In her hilarious book Bossypants (which is another thing I like lots but alas, falls outside my mandate), Tina Fey reveals some insider knowledge about the male-dominated world of Saturday Night Live:  “Male comedy writers piss in cups. Also, they like to pretend to rape each other. It’s . . . Don’t worry about it. It’s harmless, actually.”

I had that anecdote in mind as I began preparing to write this review of Kim Buchanan’s article. Then, in a moment of synchronicity, two days before I actually sat down at my computer to write, I ran across this joke in a free humor magazine, the kind printed on newsprint and assembled to support advertisements for local businesses in small rural towns. I apologize in advance for its offensiveness, but it completely makes my – and Buchanan’s – point.

A small little white guy is arrested and thrown in the county jail overnight on some misdemeanor charge. He notices that a huge black dude is also sharing the same cell. He tries not to make eye contact with him but much to his dismay the big black dude approaches him and announces “7 foot tall, 350 pounds, 20 inch dick, 3 pound left ball, 3 pound right ball, Turner Brown.”

The small white guy faints! The big black dude picks up the small white guy and brings him to, slapping his face and shaking him, and asks the small white guy, “What’s wrong?”

The small white guy says, “Excuse me, but what did you say?” 
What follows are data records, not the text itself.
(** * The [Boat] controller of keelson-connector-mavlink (src/bin/boat.py)

    A shallow embedding of the [Boat] class: the object's private fields
    are a record, the MAVLink connection is a script of receive results
    together with a chronological trace of everything the object does
    (receives, sends, prints), and every method is a computation in a
    small state monad over that world. *)

From Stdlib Require Import ZArith List String Ascii Bool Lia.
Import ListNotations.
Open Scope Z_scope.

(** ** Enumerations *)

Module Status.
Inductive t := UNDEFINED | ARMED | DISARMED | EMERGENCY.

Definition value (s : t) : Z :=
  match s with
  | UNDEFINED => -1
  | ARMED => 0
  | DISARMED => 1
  | EMERGENCY => 2
  end.
End Status.

Module ControlAuthority.
Inductive t := UNDEFINED | MANUAL | REMOTE | AUTOMATIC.

Definition value (a : t) : Z :=
  match a with
  | UNDEFINED => -1
  | MANUAL => 0
  | REMOTE => 1
  | AUTOMATIC => 2
  end.

(* Enum members are singletons: [==] and [!=] compare identities. *)
Definition eqb (a b : t) : bool :=
  match a, b with
  | UNDEFINED, UNDEFINED | MANUAL, MANUAL
  | REMOTE, REMOTE | AUTOMATIC, AUTOMATIC => true
  | _, _ => false
  end.
End ControlAuthority.

(** ** Python values handed to the setters, and the builtin [int()] *)

(* A value handed to a setter, as far as the class looks at it: the class
   does nothing with the value but hand it to [int()] and print it.  The
   value is an int, or any other object (a string, a float, None, ...),
   which is given by what the builtin [int()] makes of it: the integer it
   returns, or [None] when it raises. *)
Inductive pyval :=
| PyInt (z : Z)
| PyObject (as_int : option Z).

Module PyBuiltin.

(* [int(v)]: [None] stands for the TypeError / ValueError / OverflowError
   the builtin raises. *)
Definition int (v : pyval) : option Z :=
  match v with
  | PyInt z => Some z
  | PyObject as_int => as_int
  end.

(* [max(a, b)] and [min(a, b)] on integers. *)
Definition max (a b : Z) : Z := if b >? a then b else a.
Definition min (a b : Z) : Z := if b <? a then b else a.

End PyBuiltin.

(** ** The MAVLink side *)

Inductive msg_type := HEARTBEAT_t | RC_CHANNELS_t.

(* The two telemetry messages the class consumes.  [chan11_raw = None]
   covers both a message without the attribute and an attribute that is
   [None]: the source maps the former to the latter. *)
Inductive message :=
| HEARTBEAT (base_mode custom_mode : Z)
| RC_CHANNELS (chan11_raw : option Z).

Definition type_of (m : message) : msg_type :=
  match m with
  | HEARTBEAT _ _ => HEARTBEAT_t
  | RC_CHANNELS _ => RC_CHANNELS_t
  end.

Definition msg_type_eqb (a b : msg_type) : bool :=
  match a, b with
  | HEARTBEAT_t, HEARTBEAT_t | RC_CHANNELS_t, RC_CHANNELS_t => true
  | _, _ => false
  end.

(* mavutil.mavlink.MAV_MODE_FLAG_SAFETY_ARMED *)
Definition MAV_MODE_FLAG_SAFETY_ARMED : Z := 128.

Inductive mav_cmd :=
| MAV_CMD_COMPONENT_ARM_DISARM
| MAV_CMD_DO_SET_RELAY
| MAV_CMD_DO_SET_SERVO.

(* What the object hands to [vehicle.mav]: a COMMAND_LONG with its
   confirmation and seven parameters, or an RC_CHANNELS_OVERRIDE with its
   eight channel slots. *)
Inductive packet :=
| COMMAND_LONG (target_system target_component : Z) (command : mav_cmd)
               (confirmation : Z) (params : list Z)
| RC_CHANNELS_OVERRIDE (target_system target_component : Z) (chans : list Z).

(* Lines written to standard output. *)
Inductive line :=
| Connecting_to_vehicle_on (cs : string)
| Authority_value (v : Z)
| Should_allow_rc_override
| RC_Channel_11_value (v : Z)
| CONTROL_AUTHORITY_UPDATED_TO_REMOTE
| CONTROL_AUTHORITY_UPDATED_TO_MANUAL
| RC_Channel_11_value_not_available
| Waiting_for_vehicle_heartbeat
| Heartbeat_received
| Arming_vehicle
| VEHICLE_ARMED
| DISARMING_VEHICLE
| VEHICLE_DISARMED
| No_heartbeat_message_received
| Connection_closed
| Relay_turned_on (n : Z)
| Relay_turned_off (n : Z)
| EMERGENCY_STOP_DISABLING_PROPULSION
| DISABLING_PROPULSION
| ENABLING_PROPULSION
| Vehicle_not_connected
| Invalid_steering_value (v : pyval)
| Steering_set_to (v : pyval)
| Throttle_set_to (v : pyval)
| Overriding_RC_channels_currently_disabled
| Updated_steering (rudder throttle : Z)
| Set_servo_to_PWM (servo pwm : Z).

Inductive event :=
| Printed (l : line)
| Received (t : msg_type) (r : option message)
| Sent (p : packet)
| Closed.

(* One receive window of the link: what a blocking receive finds in it,
   and the addressing the connection object has once that receive is over
   (the library sets it from the traffic it reads, so it is part of what
   the link delivers). *)
Record window := mkWindow {
  arrives : option message;
  system_after : Z;
  component_after : Z
}.

(* The connection object: its two addressing attributes and the receive
   windows still to come. *)
Record Vehicle := mkVehicle {
  target_system : Z;
  target_component : Z;
  telemetry : list window
}.

(* The connection object once one more receive window has gone by. *)
Definition after_receive (v : Vehicle) : Vehicle :=
  match telemetry v with
  | win :: rest => mkVehicle (system_after win) (component_after win) rest
  | [] => mkVehicle (target_system v) (target_component v) []
  end.

(** ** The object's fields *)

Record Boat := mkBoat {
  connection_string : string;
  baud : Z;
  connected : bool;
  heartbeat_received : bool;
  confirm_commands : bool;
  current_rudder_value : Z;
  current_throttle_value : Z;
  last_command_sent : option packet;
  mode_switch : option Z;
  status : Status.t;
  control_authority : ControlAuthority.t;
  (* public attribute created by the first poll that sees a message:
     [None] while it does not exist *)
  rc_channel_11_value : option (option Z)
}.

Record World := mkWorld {
  self : Boat;
  vehicle : Vehicle;
  trace : list event
}.

Definition set_connected (x : bool) (b : Boat) : Boat :=
  mkBoat (connection_string b) (baud b) x (heartbeat_received b)
         (confirm_commands b) (current_rudder_value b)
         (current_throttle_value b) (last_command_sent b) (mode_switch b)
         (status b) (control_authority b) (rc_channel_11_value b).

Definition set_heartbeat_received (x : bool) (b : Boat) : Boat :=
  mkBoat (connection_string b) (baud b) (connected b) x
         (confirm_commands b) (current_rudder_value b)
         (current_throttle_value b) (last_command_sent b) (mode_switch b)
         (status b) (control_authority b) (rc_channel_11_value b).

Definition set_current_rudder_value (x : Z) (b : Boat) : Boat :=
  mkBoat (connection_string b) (baud b) (connected b) (heartbeat_received b)
         (confirm_commands b) x
         (current_throttle_value b) (last_command_sent b) (mode_switch b)
         (status b) (control_authority b) (rc_channel_11_value b).

Definition set_current_throttle_value (x : Z) (b : Boat) : Boat :=
  mkBoat (connection_string b) (baud b) (connected b) (heartbeat_received b)
         (confirm_commands b) (current_rudder_value b)
         x (last_command_sent b) (mode_switch b)
         (status b) (control_authority b) (rc_channel_11_value b).

Definition set_status (x : Status.t) (b : Boat) : Boat :=
  mkBoat (connection_string b) (baud b) (connected b) (heartbeat_received b)
         (confirm_commands b) (current_rudder_value b)
         (current_throttle_value b) (last_command_sent b) (mode_switch b)
         x (control_authority b) (rc_channel_11_value b).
The big black dude looks down and says, “7 foot tall, 350 pounds, 20 inch dick, 3 pound left ball, 3 pound right ball, my name is Turner Brown.”

The small white guy says, “Thank God! I thought you said, ‘Turn around.’”

Where do these jokes come from, and why do they persist? As its title suggests, Buchanan’s article is about prisons, but more importantly it is about “us” – about sexual violence against men, inflicted by men, and about how this violence is largely accepted and condoned not only in social life but in the law. Examining the available data, including data gathered in the wake of the recently passed Prison Rape Elimination Act (PREA), Buchanan argues that many prisons are saturated with sexual violence, ranging from harassment to the most brutal rapes. This violence, however, is not the inevitable consequence of crowding antisocial individuals together. Buchanan notes that in some prisons there is “zero tolerance” for sexual violence, and very low rates of violation. The problem is a widespread administrative culture in which sexual violence is not only tolerated by staff but incorporated into the prison order: institutions where inmates are sagely advised by staff, “Fight or fuck,” where everyone accepts that men unable to protect themselves may be “turned out,” and where gay, bisexual, and transgender victims of sexual violence may be taunted and told that they must have enjoyed it.

Buchanan’s title cleverly invokes second-wave feminism, which her article simultaneously challenges and builds upon. Second-wave feminists, seeing that violence against women was all too often treated as an inevitable feature of life that it was a woman’s responsibility to avoid, argued that all men received a benefit from this violence. The “male protection racket” told women that if you didn’t have a man of your own, you had better get one quickly, to protect you from the violence of other men. This system, of course, also worked to secure compulsory heterosexuality by announcing open season on lesbians.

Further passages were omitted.